そうすると、本件公訴事実中、被告人の有印公文書偽造及び同行使の各所為は優に肯認できるといわなければならない。然るに原判決が前記説示のような理由で、右の点について無罪を言渡したのは、事実を誤認し、ひいて法令の解釈適用を誤つたものというべく、右過誤は判決に影響を及ぼすことが明らかであり、本件一、二及び三の各公訴事実は、併合罪であるから、原判決は全部破棄を免れない。

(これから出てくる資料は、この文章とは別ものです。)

(** X5: [BLOCK] followed by [AUTHORIZE] arms a nozzle whatever its
    status was before (Free, Authorized in the middle of a fueling,
    Completed, ...): the second reply shows the nozzle Ready, with the
    fueling record it had, and one promotion timer has been added, due
    2000 ms later. *)
Theorem X5_block_then_authorize_arms
    (s : State) (nozzleId : JsValue) (ix : nat) (n : Nozzle) :
  find_nozzle nozzleId (nozzles s) = Some (ix, n) ->
  exists s2,
    post_command nozzleId (JsString "AUTHORIZE")
                 (fst (post_command nozzleId (JsString "BLOCK") s))
      = (s2, Json 200 (Success (set_status Ready n))) /\
    nozzle_at ix s2 = Some (set_status Ready n) /\
    timers s2 = (timers s ++
                 [mkTimer (next_handle s) (now s + 2000) (Promote ix)])%list.
Proof.
  intros Hfind.
  rewrite (post_command_found _ _ _ _ _ Hfind). simpl.
  assert (Hb : run_command (JsString "BLOCK") ix n s
               = update_nozzle ix (set_status Blocked) s).
  { unfold run_command.
    rewrite decide_False by discriminate. by rewrite decide_True. }
  rewrite Hb.
  assert (Hfind' : find_nozzle nozzleId
                     (nozzles (update_nozzle ix (set_status Blocked) s))
                   = Some (ix, set_status Blocked n))
    by (by apply find_nozzle_alter).
  rewrite (post_command_found _ _ _ _ _ Hfind').
  apply find_nozzle_Some in Hfind as [Hix _].
  unfold run_command. rewrite decide_True by done.
  rewrite decide_True by (by right).
  exists (setTimer 2000 (Promote ix)
            (update_nozzle ix (set_status Ready)
               (update_nozzle ix (set_status Blocked) s))).
  split; [|split]; [| |reflexivity].
  - simpl. rewrite list_alter_alter_eq, list_lookup_alter_eq, Hix. done.
  - unfold nozzle_at. simpl.
    rewrite list_alter_alter_eq, list_lookup_alter_eq, Hix. done.
Qed.

Lemma X5_block_then_authorize_arms_witness :
  exists s2,
    post_command (JsString "05") (JsString "AUTHORIZE")
      (fst (post_command (JsString "05") (JsString "BLOCK")
                         (state_after first_tick)))
      = (s2, Json 200
               (Success (set_status Ready
                           (mkNozzle "05" Authorized
                                     (Some (fueling_after 1)))))) /\
    nozzle_at 4 s2
      = Some (set_status Ready
                (mkNozzle "05" Authorized (Some (fueling_after 1)))) /\
    timers s2 = (timers (state_after first_tick) ++
                 [mkTimer (next_handle (state_after first_tick))
                          (now (state_after first_tick) + 2000)
                          (Promote 4)])%list.
Proof.
  apply (X5_block_then_authorize_arms (state_after first_tick)
           (JsString "05") 4
           (mkNozzle "05" Authorized (Some (fueling_after 1)))).
  vm_compute. reflexivity.
Defined.

(** X6: of [BLOCK] and [FREE] sent to the same nozzle one after the
    other, only the second one shows: state and reply are those of the
    second command alone. In particular each of the two is idempotent. *)
Theorem X6_block_free_last_wins
    (s : State) (nozzleId c1 c2 : JsValue) (ix : nat) (n : Nozzle) :
  find_nozzle nozzleId (nozzles s) = Some (ix, n) ->
  c1 = JsString "BLOCK" \/ c1 = JsString "FREE" ->
  c2 = JsString "BLOCK" \/ c2 = JsString "FREE" ->
  post_command nozzleId c2 (fst (post_command nozzleId c1 s))
  = post_command nozzleId c2 s.
Proof.
  intros Hfind H1 H2.
  assert (Hcmd : forall c st,
             (c = JsString "BLOCK" /\ st = Blocked) \/
             (c = JsString "FREE" /\ st = Free) ->
             forall s0 n0, run_command c ix n0 s0
                           = update_nozzle ix (set_status st) s0).
  { intros c st [[-> ->]|[-> ->]] s0 n0; unfold run_command.
    - rewrite decide_False by discriminate. by rewrite decide_True.
    - rewrite !decide_False by discriminate. by rewrite decide_True. }
  assert (exists st1, (c1 = JsString "BLOCK" /\ st1 = Blocked) \/
                      (c1 = JsString "FREE" /\ st1 = Free)) as [st1 Hc1]
    by (destruct H1; eauto).
  assert (exists st2, (c2 = JsString "BLOCK" /\ st2 = Blocked) \/
                      (c2 = JsString "FREE" /\ st2 = Free)) as [st2 Hc2]
    by (destruct H2; eauto).
  rewrite (post_command_found _ _ c1 _ _ Hfind). simpl.
  rewrite (Hcmd c1 st1 Hc1).
  assert (Hfind' : find_nozzle nozzleId
                     (nozzles (update_nozzle ix (set_status st1) s))
                   = Some (ix, set_status st1 n))
    by (by apply find_nozzle_alter).
  rewrite (post_command_found _ _ c2 _ _ Hfind').
  rewrite (post_command_found _ _ c2 _ _ Hfind).
  rewrite !(Hcmd c2 st2 Hc2).
  apply find_nozzle_Some in Hfind as [Hix _].
  unfold update_nozzle. simpl.
  rewrite list_alter_alter_eq, !list_lookup_alter_eq, Hix. simpl.
  repeat f_equal.
Qed.

Lemma X6_block_free_last_wins_witness :
  post_command (JsString "05") (JsString "FREE")
    (fst (post_command (JsString "05") (JsString "BLOCK")
                       (state_after first_tick)))
  = post_command (JsString "05") (JsString "FREE") (state_after first_tick).
Proof.
  apply (X6_block_free_last_wins (state_after first_tick)
           (JsString "05") (JsString "BLOCK") (JsString "FREE") 4
           (mkNozzle "05" Authorized (Some (fueling_after 1))));
    [vm_compute; reflexivity | by left | by right].
Defined.

(** ** The 41 fueling records in closed form *)

Lemma fueling_after_closed k :
  (k <= 40)%nat ->
  volume (fueling_after k) = decimal (5 * Z.of_nat k) 1 /\
  price (fueling_after k) = decimal 589 2 /\
  (total (fueling_after k) = decimal (589 * Z.of_nat k / 2) 2 \/
   (Z.odd (Z.of_nat k) = true /\
    total (fueling_after k) = decimal ((589 * Z.of_nat k + 1) / 2) 2)) /\
  geb (volume (fueling_after k)) (of_Z 20) = (40 <=? k)%nat /\
  toFixed2 (total (fueling_after k))
    = toFixed2 (mul (volume (fueling_after k)) (price (fueling_after k))) /\
  Number (toFixed2 (total (fueling_after k))) = total (fueling_after k).
Proof.
  intros Hk.
  assert (Hall :
    (let l := map fueling_after (seq 0 41) in
     forallb (fun k' =>
       let f := nth k' l new_fueling in
       bool_decide (volume f = decimal (5 * Z.of_nat k') 1)
       && bool_decide (price f = decimal 589 2)
       && (bool_decide (total f = decimal (589 * Z.of_nat k' / 2) 2)
           || (Z.odd (Z.of_nat k')
               && bool_decide
                    (total f = decimal ((589 * Z.of_nat k' + 1) / 2) 2)))
       && Bool.eqb (geb (volume f) (of_Z 20)) (40 <=? k')%nat
       && bool_decide (toFixed2 (total f)
                       = toFixed2 (mul (volume f) (price f)))
       && bool_decide (Number (toFixed2 (total f)) = total f))
       (seq 0 41)) = true) by (vm_compute; reflexivity).
  cbv zeta in Hall. rewrite forallb_forall in Hall.
  specialize (Hall k (ltac:(apply in_seq; lia))).
  rewrite fueling_list_nth in Hall by lia.
  apply andb_prop in Hall as [Hall H6].
  apply andb_prop in Hall as [Hall H5].
  apply andb_prop in Hall as [Hall H4].
  apply andb_prop in Hall as [Hall H3].
  apply andb_prop in Hall as [H1 H2].
  apply bool_decide_eq_true in H1, H2, H5, H6.
  apply Bool.eqb_prop in H4.
  split; [exact H1|]. split; [exact H2|].
  split; [|split; [exact H4|split; [exact H5|exact H6]]].
  apply orb_prop in H3 as [H3|H3].
  - left. by apply bool_decide_eq_true in H3.
  - right. apply andb_prop in H3 as [Hodd H3].
    split; [done|]. by apply bool_decide_eq_true in H3.
Qed.

(** X8: a Completed nozzle always shows the same record: volume 20,
    total 117.80, price 5.89. The completion test [volume >= 20] first
    succeeds at the 40th tick, where the volume is exactly 20. *)
Theorem X8_completed_record (s : State) (ix : nat) (n : Nozzle) :
  reachable s ->
  nozzle_at ix s = Some n ->
  status n = Completed ->
  currentFueling n
  = Some (mkFueling (of_Z 20) (decimal 11780 2) (decimal 589 2)).
Proof.
  intros Hs. revert ix n.
  cut (reachable s /\
       forall ix n, nozzle_at ix s = Some n -> status n = Completed ->
                    currentFueling n = Some (fueling_after 40)).
  { intros [_ H] ix n Hix Hst. rewrite (H ix n Hix Hst).
    vm_compute. reflexivity. }
  revert s Hs.
  apply (reachable_invariant
           (fun s => reachable s /\
              forall ix n, nozzle_at ix s = Some n -> status n = Completed ->
                           currentFueling n = Some (fueling_after 40))).
  - split; [by exists []|]. intros ix n Hix.
    unfold nozzle_at in Hix. apply list_elem_of_lookup_2 in Hix.
    apply list_elem_of_In, in_map_iff in Hix as (i & <- & _). discriminate.
  - intros s e s' [Hs IH] He. split; [by eapply reachable_step|].
    intros ix n' Hix' Hst'.
    destruct (step_nozzle_back s e s' ix n' He Hix') as (n & Hix & Hns).
    inversion Hns; subst; simpl in Hst'; try discriminate; try congruence;
      eauto.
    destruct (fueling_table s ix n f Hs Hix H0) as (k & Hk & -> & Hlt).
    specialize (Hlt H). simpl.
    change (tick_fueling (fueling_after k)) with (fueling_after (S k)) in *.
    destruct (fueling_after_closed (S k)) as (_ & _ & _ & Hge & _); [lia|].
    rewrite H1 in Hge. symmetry in Hge. apply Nat.leb_le in Hge.
    replace (S k) with 40%nat by lia. done.
Qed.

よつて、刑訴三九七条一項、三八〇条により原判決を破棄し、同法四〇〇条但書により当裁判所において直ちに判決する。

(罪となるべき事実)

被告人は、

第一、昭和四〇年九月一八日午前九時頃、高知県室戸市浮津二七六番地の自宅において、行使の目的をもつて、ほしいままに、かねて入手していた高知県公安委員会作成名義の脇本司に対する普通自動車運転免許証に貼付してあつた同人の写真を剥ぎ取つてその跡に自己の写真を貼付し、さらに、氏名欄の「脇本司」の文字のうち、「脇」及び「司」の文字を抹消し、鉛筆で、同所に「平」及び「覚」の文字を書き込み、そのほか本籍欄、生年月日欄等を書き換えるなどして、恰も、右運転免許証が被告人に対し交付されたもののように作為して、同委員会作成名義の自動車運転免許証一通を作成偽造したうえ、同年同月二七日午前一〇時過頃同県安芸郡田野町二一一九番地先道路において、交通取締中の高知県巡査中村浩治に対し、これを真正に成立したもののように装い提示して行使し、

第二、公安委員会の運転免許を受けないで、前記昭和四〇年九月二七日午前一〇時過頃、前記道路において、普通乗用自動車(大五む第七四三七号)を運転し、

第三、右第二記載の日時場所において、公安委員会が道路標識によつて最高速度を三〇粁毎時と定めているにかかわらず、右最高速度を超える四八粁毎時の速度で前記自動車を運転し

たものである。

(証拠の標目)〈省略〉

(再犯加重の原因となる前科)

被告人は、昭和三五年七月一日(同月一六日確定)安芸簡易裁判所において、窃盗罪により懲役八月に処せられ、昭和三六年二月二三日右刑の執行を受け終つたものであつて、右の事実は、検察事務官作成にかかる前科調書によつて明白である。

(法令の適用)

罰条

判示第一事実につき

刑法一五五条一項、一五八条一項

判示第二事実につき

道路交通法六四条、一一八条一項一号、罰金等臨時措置法二条一項(所定刑中懲役刑を選択する)

判示第三事実につき

道路交通法六八条、二二条二項、九条二項、一一八条一項三号、同法施行令七条、高知県公安委員会告示一九号、罰金等臨時措置法二条一項(所定刑中懲役刑を選択する)

牽連犯

判示第一の有印公文書偽造罪と同行使罪とは、手段結果の関係にあるので、刑法五四条一項後段、一〇条を適用して、犯情の重いと認められる有印偽造公文書行使罪の刑に従つて処断することとする。

再犯加重

刑法五六条一項、五七条

併合罪の加重

刑法四五条前段、四七条、一〇条、一四条

刑の執行猶予及び保護観察

刑法二五条一項、二五条ノ二の一項前段

没収

刑法一九条一項一号、二項

当審における訴訟費用負担の免除

刑訴一八一条一項但書

よつて、主文のとおり判決する。